Closed Bug 1310554 Opened 5 years ago Closed 5 years ago

updateChildIndex in PlacesSyncUtils is extremely inefficient

Categories

(Firefox :: Sync, defect, P1)

defect

Tracking

()

RESOLVED FIXED
Firefox 52
Tracking Status
firefox50 --- unaffected
firefox51 --- fixed
firefox52 --- fixed

People

(Reporter: markh, Assigned: lina)

References

Details

Attachments

(1 file, 1 obsolete file)

If you have 10000 bookmarks in a single folder, applying those records takes many hours, during which Firefox is completely unresponsive. Instrumenting PlacesSyncUtils shows this is called 10000 times, with each call taking around 5-10 seconds.
n^3 FTL. :-(
Assignee: nobody → kcambridge
Status: NEW → ASSIGNED
Priority: -- → P1
Comment on attachment 8801913 [details]
Bug 1310554 - Improve `PlacesSyncUtils.bookmarks.reorder` performance.

https://reviewboard.mozilla.org/r/86510/#review85442

Apart from the temp table name (which may not even be an actual issue), this looks great to me. I'll r+ it now regardless, as Mak's r+ is the one you care about ;)

::: toolkit/components/places/Bookmarks.jsm:1194
(Diff revision 1)
>  
> +      // To do the update in a single step, we build a temporary
> +      // (guid, position) sorting table.  We then use count() in the sorting
> +      // table to avoid skipping values when no more existing GUIDs have been
> +      // provided.
> +      yield db.executeCached(

Even though we are in a transaction here, is there a risk there will be 2 reorders (on different folders) executing concurrently causing an issue with the temp table name? Sync will not do that, and I can't really imagine that happening in practice, but it seems possible. Google tells me the temp tables are per session rather than per transaction.

::: toolkit/components/places/tests/unit/test_sync_utils.js:176
(Diff revision 1)
>    yield PlacesUtils.bookmarks.eraseEverything();
>  });
>  
> +add_task(function* test_order_reverse() {
> +  do_print("Insert bookmark");
> +  // Inserting a batch of 3k bookmarks using `PlacesUtils.bookmarks.insert` is

ISTM that this test should really be in test_bookmarks_reorder.js (ie, testing the Bookmarks.jsm changes) rather than doing so indirectly via PlacesSyncUtils. In either case, I'd think just testing `Math.floor(SQLITE_MAX_VARIABLE_NUMBER / 2) * 3 + 1` (or maybe a few boundary conditions around the batch size) would be enough, rather than an arbitrary 3k given the perf hit you mention in the comments.
Attachment #8801913 - Flags: review?(markh) → review+
(In reply to Mark Hammond [:markh] from comment #3)
> Google tells me the temp
> tables are per session rather than per transaction.

Temp tables are bound to the connection, 2 different connections don't see each others' temp tables.
They are alive as far as the connection is alive or they get dropped.
Comment on attachment 8801913 [details]
Bug 1310554 - Improve `PlacesSyncUtils.bookmarks.reorder` performance.

https://reviewboard.mozilla.org/r/86510/#review85826

Just some questions, as usual!
How much of the win comes from the SQL changes and how much from code removal in PlacesSyncUtils? Off-hand the 2 query approaches should be doing the same exact thing, before and after, I'd expect the WITH to be more efficient cause it can create and destroy the temporary view without an overhead. If the SQL really matters, I think we should contact drh and ask him why the WITH is so less efficient than a plain TEMP table. They can usually give us answers in a few hours (you can contact support@sqlite.org from your mozilla.com address).
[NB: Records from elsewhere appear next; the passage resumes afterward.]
(** [itemsRef.current.get(id)?.index ?? -1]. *)
Definition getItemIndex (items : Registry) (id : string) : Z :=
  default (-1) (index <$> map_get items id).

(** ** Hit test ([findItemAtPosition]) *)

(** The bounds test of the loop body. *)
Definition rect_contains (r : DOMRect) (p : Position) : bool :=
  Qleb (rect_left r) (pos_x p) && Qleb (pos_x p) (rect_right r) &&
  Qleb (rect_top r) (pos_y p) && Qleb (pos_y p) (rect_bottom r).

(** The [for ... of itemsRef.current] loop. *)
Fixpoint findItemAtPosition (dom : Dom) (items : Registry)
    (dragged : option string) (position : Position) : option (string * Z) :=
  match items with
  | [] => None
  | (id, it) :: rest =>
      if is_dragged id dragged then
        findItemAtPosition dom rest dragged position
      else if rect_contains (getBoundingClientRect dom (element it)) position
      then Some (id, index it)
      else findItemAtPosition dom rest dragged position
  end.

(** ** Auto-scroll ([useAutoScroll]) *)

(** The refs of the hook.  [animationFrameRef] records whether an animation
    frame is currently requested. *)
Record AutoScrollRefs : Type := mkAutoScrollRefs {
  scrollElementRef : option Element;
  animationFrameRef : bool;
  isScrollingRef : bool;
  scrollSpeedRef : Position;
  lastScrollPositionRef : Position }.

Definition zeroPosition : Position := {| pos_x := 0; pos_y := 0 |}.

Definition initialAutoScrollRefs : AutoScrollRefs :=
  {| scrollElementRef := None;
     animationFrameRef := false;
     isScrollingRef := false;
     scrollSpeedRef := zeroPosition;
     lastScrollPositionRef := zeroPosition |}.

(** [initScrollContainer]: stores the resolved scroll element and, when
    there is one, its current scroll position. *)
Definition initScrollContainer (dom : Dom) (refs : AutoScrollRefs)
    (el : Element) : AutoScrollRefs :=
  match resolveScrollElement dom el with
  | Some se =>
      {| scrollElementRef := Some se;
         animationFrameRef := animationFrameRef refs;
         isScrollingRef := isScrollingRef refs;
         scrollSpeedRef := scrollSpeedRef refs;
         lastScrollPositionRef :=
           {| pos_x := scrollLeft (scrollMetrics dom se);
              pos_y := scrollTop (scrollMetrics dom se) |} |}
  | None =>
      {| scrollElementRef := None;
         animationFrameRef := animationFrameRef refs;
         isScrollingRef := isScrollingRef refs;
         scrollSpeedRef := scrollSpeedRef refs;
         lastScrollPositionRef := lastScrollPositionRef refs |}
  end.

(** [distance <= 0 ? 1 : 1 - distance / threshold]. *)
Definition intensity (cfg : AutoScrollConfig) (distance : Q) : Q :=
  if Qleb distance 0 then 1 else 1 - distance / threshold cfg.

(** [Math.min(maxSpeed, Math.max(0.1, intensity) * maxSpeed * acceleration)],
    the expression each of the four edge blocks evaluates. *)
Definition edgeSpeed (cfg : AutoScrollConfig) (distance : Q) : Q :=
  Qmin (maxSpeed cfg)
       (Qmax 0.1 (intensity cfg distance) * maxSpeed cfg * acceleration cfg).

(** The rectangle used when the scroll element has no
    [getBoundingClientRect]. *)
Definition viewportRect (dom : Dom) : DOMRect :=
  {| rect_left := 0; rect_top := 0;
     rect_right := innerWidth dom; rect_bottom := innerHeight dom |}.

Definition scrollRect (dom : Dom) (m : ScrollMetrics) : DOMRect :=
  default (viewportRect dom) (sm_rect m).

Definition visibleTop (dom : Dom) (m : ScrollMetrics) : Q :=
  Qmax 0 (rect_top (scrollRect dom m)).
Definition visibleBottom (dom : Dom) (m : ScrollMetrics) : Q :=
  Qmin (innerHeight dom) (rect_bottom (scrollRect dom m)).
Definition visibleLeft (dom : Dom) (m : ScrollMetrics) : Q :=
  Qmax 0 (rect_left (scrollRect dom m)).
Definition visibleRight (dom : Dom) (m : ScrollMetrics) : Q :=
  Qmin (innerWidth dom) (rect_right (scrollRect dom m)).

Definition canScrollUp (m : ScrollMetrics) : bool := Qltb 0 (scrollTop m).
Definition canScrollDown (m : ScrollMetrics) : bool :=
  Qltb (scrollTop m) (scrollHeight m - clientHeight m).
Definition canScrollLeft (m : ScrollMetrics) : bool := Qltb 0 (scrollLeft m).
Definition canScrollRight (m : ScrollMetrics) : bool :=
  Qltb (scrollLeft m) (scrollWidth m - clientWidth m).

Definition distanceFromTop (dom : Dom) (m : ScrollMetrics) (p : Position) : Q :=
  pos_y p - visibleTop dom m.
Definition distanceFromBottom (dom : Dom) (m : ScrollMetrics) (p : Position) : Q :=
  visibleBottom dom m - pos_y p.
Definition distanceFromLeft (dom : Dom) (m : ScrollMetrics) (p : Position) : Q :=
  pos_x p - visibleLeft dom m.
Definition distanceFromRight (dom : Dom) (m : ScrollMetrics) (p : Position) : Q :=
  visibleRight dom m - pos_x p.

(** [calculateScrollSpeed].  [speedY] is assigned by the top block and then
    by the bottom block, [speedX] by the left block and then by the right
    block, as in the source. *)
Definition calculateScrollSpeed (cfg : AutoScrollConfig) (dom : Dom)
    (scrollElement : option Element) (position : Position) : Position :=
  match scrollElement with
  | None => zeroPosition
  | Some se =>
      if negb (enabled cfg) then zeroPosition
      else
        let m := scrollMetrics dom se in
        let speedX := 0%Q in
        let speedY := 0%Q in
        let speedY :=
          if Qltb (distanceFromTop dom m position) (threshold cfg)
             && canScrollUp m
          then (- edgeSpeed cfg (distanceFromTop dom m position))%Q
          else speedY in
        let speedY :=
          if Qltb (distanceFromBottom dom m position) (threshold cfg)
             && canScrollDown m
          then edgeSpeed cfg (distanceFromBottom dom m position)
          else speedY in
        let speedX :=
          if Qltb (distanceFromLeft dom m position) (threshold cfg)
             && canScrollLeft m
          then (- edgeSpeed cfg (distanceFromLeft dom m position))%Q
          else speedX in
        let speedX :=
          if Qltb (distanceFromRight dom m position) (threshold cfg)
             && canScrollRight m
          then edgeSpeed cfg (distanceFromRight dom m position)
          else speedX in
        {| pos_x := speedX; pos_y := speedY |}
  end.

(** [speed.x !== 0 || speed.y !== 0]. *)
Definition speed_nonzero (s : Position) : bool :=
  negb (Qeq_bool (pos_x s) 0) || negb (Qeq_bool (pos_y s) 0).

(** [updateScroll]. *)
Definition updateScroll (cfg : AutoScrollConfig) (dom : Dom)
    (refs : AutoScrollRefs) (position : Position) : AutoScrollRefs :=
  if negb (enabled cfg) then refs
  else
    let speed := calculateScrollSpeed cfg dom (scrollElementRef refs) position in
    if speed_nonzero speed && negb (animationFrameRef refs) then
      {| scrollElementRef := scrollElementRef refs;
         animationFrameRef := true;
         isScrollingRef := true;
         scrollSpeedRef := speed;
         lastScrollPositionRef := lastScrollPositionRef refs |}
    else if negb (speed_nonzero speed) then
      {| scrollElementRef := scrollElementRef refs;
         animationFrameRef := animationFrameRef refs;
         isScrollingRef := false;
         scrollSpeedRef := speed;
         lastScrollPositionRef := lastScrollPositionRef refs |}
    else
      {| scrollElementRef := scrollElementRef refs;
         animationFrameRef := animationFrameRef refs;
         isScrollingRef := isScrollingRef refs;
         scrollSpeedRef := speed;
         lastScrollPositionRef := lastScrollPositionRef refs |}.

(** [stopScroll]. *)
Definition stopScroll (refs : AutoScrollRefs) : AutoScrollRefs :=
  {| scrollElementRef := scrollElementRef refs;
     animationFrameRef := false;
     isScrollingRef := false;
     scrollSpeedRef := zeroPosition;
     lastScrollPositionRef := lastScrollPositionRef refs |}.

(** ** The drag session ([DragDropProvider]) *)

(** State and refs held by one provider instance. *)
Record Provider : Type := mkProvider {
  state : DragState;
  scrollOffset : Position;
  itemsRef : Registry;
  draggedElementRef : option Element;
  initialIndexRef : option Z;
  autoScrollRefs : AutoScrollRefs }.

(** The value passed to [useState] and again to [setState] in [endDrag]. *)
Definition idleState : DragState :=
  {| isDragging := false;
     draggedId := None;
     draggedIndex := None;
     overIndex := None;
     initialPosition := None;
     currentPosition := None;
     offset := None |}.

Definition initialProvider : Provider :=
  {| state := idleState;
     scrollOffset := zeroPosition;
     itemsRef := [];
     draggedElementRef := None;
     initialIndexRef := None;
     autoScrollRefs := initialAutoScrollRefs |}.

Definition set_itemsRef (p : Provider) (items : Registry) : Provider :=
  {| state := state p;
     scrollOffset := scrollOffset p;
     itemsRef := items;
     draggedElementRef := draggedElementRef p;
     initialIndexRef := initialIndexRef p;
     autoScrollRefs := autoScrollRefs p |}.

(** [if (config.hapticFeedback) triggerHaptic(kind)]. *)
Definition haptic (cfg : Config) (kind : HapticKind) : list Notification :=
  if hapticFeedback cfg then [NHaptic kind] else [].

(** [startDrag]. *)
Definition startDrag (cfg : Config) (dom : Dom) (p : Provider)
    (id : string) (idx : Z) (position : Position) (el : Element)
    : Provider * list Notification :=
  let rect := getBoundingClientRect dom el in
  let off := {| pos_x := pos_x position - rect_left rect;
                pos_y := pos_y position - rect_top rect |} in
  ({| state :=
        {| isDragging := true;
           draggedId := Some id;
           draggedIndex := Some idx;
           overIndex := Some idx;
           initialPosition := Some position;
           currentPosition := Some position;
           offset := Some off |};
      scrollOffset := zeroPosition;
      itemsRef := itemsRef p;
      draggedElementRef := Some el;
      initialIndexRef := Some idx;
      autoScrollRefs := initScrollContainer dom (autoScrollRefs p) el |},
   haptic cfg Medium ++ [NDragStart id idx]).

(** The axis lock at the head of [updateDrag]. *)
Definition applyLockAxis (cfg : Config) (st : DragState)
    (position : Position) : Position :=
  match lockAxis cfg, initialPosition st with
  | Some AxisX, Some ip => {| pos_x := pos_x position; pos_y := pos_y ip |}
  | Some AxisY, Some ip => {| pos_x := pos_x ip; pos_y := pos_y position |}
  | _, _ => position
  end.

(** [delta] of the move event. *)
Definition moveDelta (st : DragState) (finalPosition : Position) : Position :=
  match initialPosition st with
  | Some ip => {| pos_x := pos_x finalPosition - pos_x ip;
                  pos_y := pos_y finalPosition - pos_y ip |}
  | None => zeroPosition
  end.

(** [updateDrag]. *)
Definition updateDrag (cfg : Config) (dom : Dom) (p : Provider)
    (position : Position) : Provider * list Notification :=
  let st := state p in
  if negb (isDragging st) then (p, [])
  else
    let finalPosition := applyLockAxis cfg st position in
    let refs := updateScroll (autoScroll cfg) dom (autoScrollRefs p) finalPosition in
    let overItem := findItemAtPosition dom (itemsRef p) (draggedId st) finalPosition in
    let newOverIndex :=
      match overItem with
      | Some (_, i) => Some i
      | None => overIndex st
      end in
    ({| state :=
          {| isDragging := isDragging st;
             draggedId := draggedId st;
             draggedIndex := draggedIndex st;
             overIndex := newOverIndex;
             initialPosition := initialPosition st;
             currentPosition := Some finalPosition;
             offset := offset st |};
        scrollOffset := scrollOffset p;
        itemsRef := itemsRef p;
        draggedElementRef := draggedElementRef p;
        initialIndexRef := initialIndexRef p;
        autoScrollRefs := refs |},
     (if optZ_neb newOverIndex (overIndex st) then haptic cfg Light else [])
     ++ [NDragMove (draggedId st) (draggedIndex st) finalPosition
                   (moveDelta st finalPosition)]
     ++ match overItem with
        | Some (oid, i) => [NDragOver (draggedId st) (draggedIndex st) i oid i]
        | None => []
        end).

(** [initialIndexRef.current ?? state.draggedIndex ?? 0]. *)
Definition endFromIndex (p : Provider) : Z :=
  match initialIndexRef p with
  | Some i => i
  | None => default 0 (draggedIndex (state p))
  end.

(** [cancelled ? fromIndex : (state.overIndex ?? fromIndex)]. *)
Definition endToIndex (p : Provider) (cancelled : bool) : Z :=
  if cancelled then endFromIndex p
  else default (endFromIndex p) (overIndex (state p)).

(** [endDrag]. *)
Definition endDrag (cfg : Config) (p : Provider) (cancelled : bool)
    : Provider * list Notification :=
  if negb (isDragging (state p)) then (p, [])
  else
    ({| state := idleState;
        scrollOffset := scrollOffset p;
        itemsRef := itemsRef p;
        draggedElementRef := None;
        initialIndexRef := None;
        autoScrollRefs := stopScroll (autoScrollRefs p) |},
     haptic cfg Medium
     ++ [NDragEnd (draggedId (state p)) (endFromIndex p)
                  (endToIndex p cancelled) cancelled]).

(** The events the provider listens to on [window] while
    [state.isDragging]. *)
Inductive WindowEvent : Type :=
| WPointerUp | WPointerCancel | WTouchEnd | WTouchCancel
| WKeyDown (key : string).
::: toolkit/components/places/Bookmarks.jsm:1159
(Diff revision 1)
>  
>  ////////////////////////////////////////////////////////////////////////////////
>  // Reorder implementation.
>  
>  function reorderChildren(parent, orderedChildrenGuids) {
>    return PlacesUtils.withConnectionWrapper("Bookmarks.jsm: updateBookmark",

This label looks wrong, could you please fix it?

::: toolkit/components/places/Bookmarks.jsm:1209
(Diff revision 1)
> +          params.push(children[startIndex + i].guid, startIndex + i);
> +        }
> +        yield db.execute(
> +          `INSERT INTO moz_bookmarks_reorder_sorting(g, p)
> +           VALUES ${new Array(valuesPerChunk).fill("(?, ?)").join()}
> +          `, params);

binding has a cost. since in this case we completely control the values, and it's safe values, there is no injection risk, so we could just build the VALUES string directly and avoid chunking. Or maybe not, there is a limit to the number of values that is 2000. we could increase it by modifying the SQLITE_MAX_COLUMN define, but to which value? we have some (0.5%) users with more than 8000 bookmarks, likely due to add-ons. but we don't have telemetry about max number of bookmarks in a folder, maybe it could be useful to add it!

A separate util to do this chunking could be generally useful, maybe it could be a generator what one can loop until done.

Btw, I'm surprised that a temp table is faster than WITH, since in the end WITH just creates a view, and looks like the 2 aproaches are doing the same exact thing. Do you have some measurements about this? We may want to ask Sqlite team about it.
Attachment #8801913 - Flags: review?(mak77)
(In reply to Kit Cambridge [:kitcambridge] from comment #2)
> * Instead of using a CTE for the `sorting` table, we build up a
>   temporary table, chunking insertions to avoid exceeding the bound
>   param limit. We then use this table to update positions in
>   `moz_bookmarks`. The `UPDATE` query is slow (reversing 10k bookmarks
>   takes 3m41s on my machine), but doesn't block the main thread, and
>   doesn't cause slow script warnings.

I'm sorry, I didn't see the comment due to bugzilla, thanks Mark for letting me notice this.
Do you have a stack of the segfault? We should report that to Sqlite, it may be an intrinsic limit of CTE or a real bug, they should know about it.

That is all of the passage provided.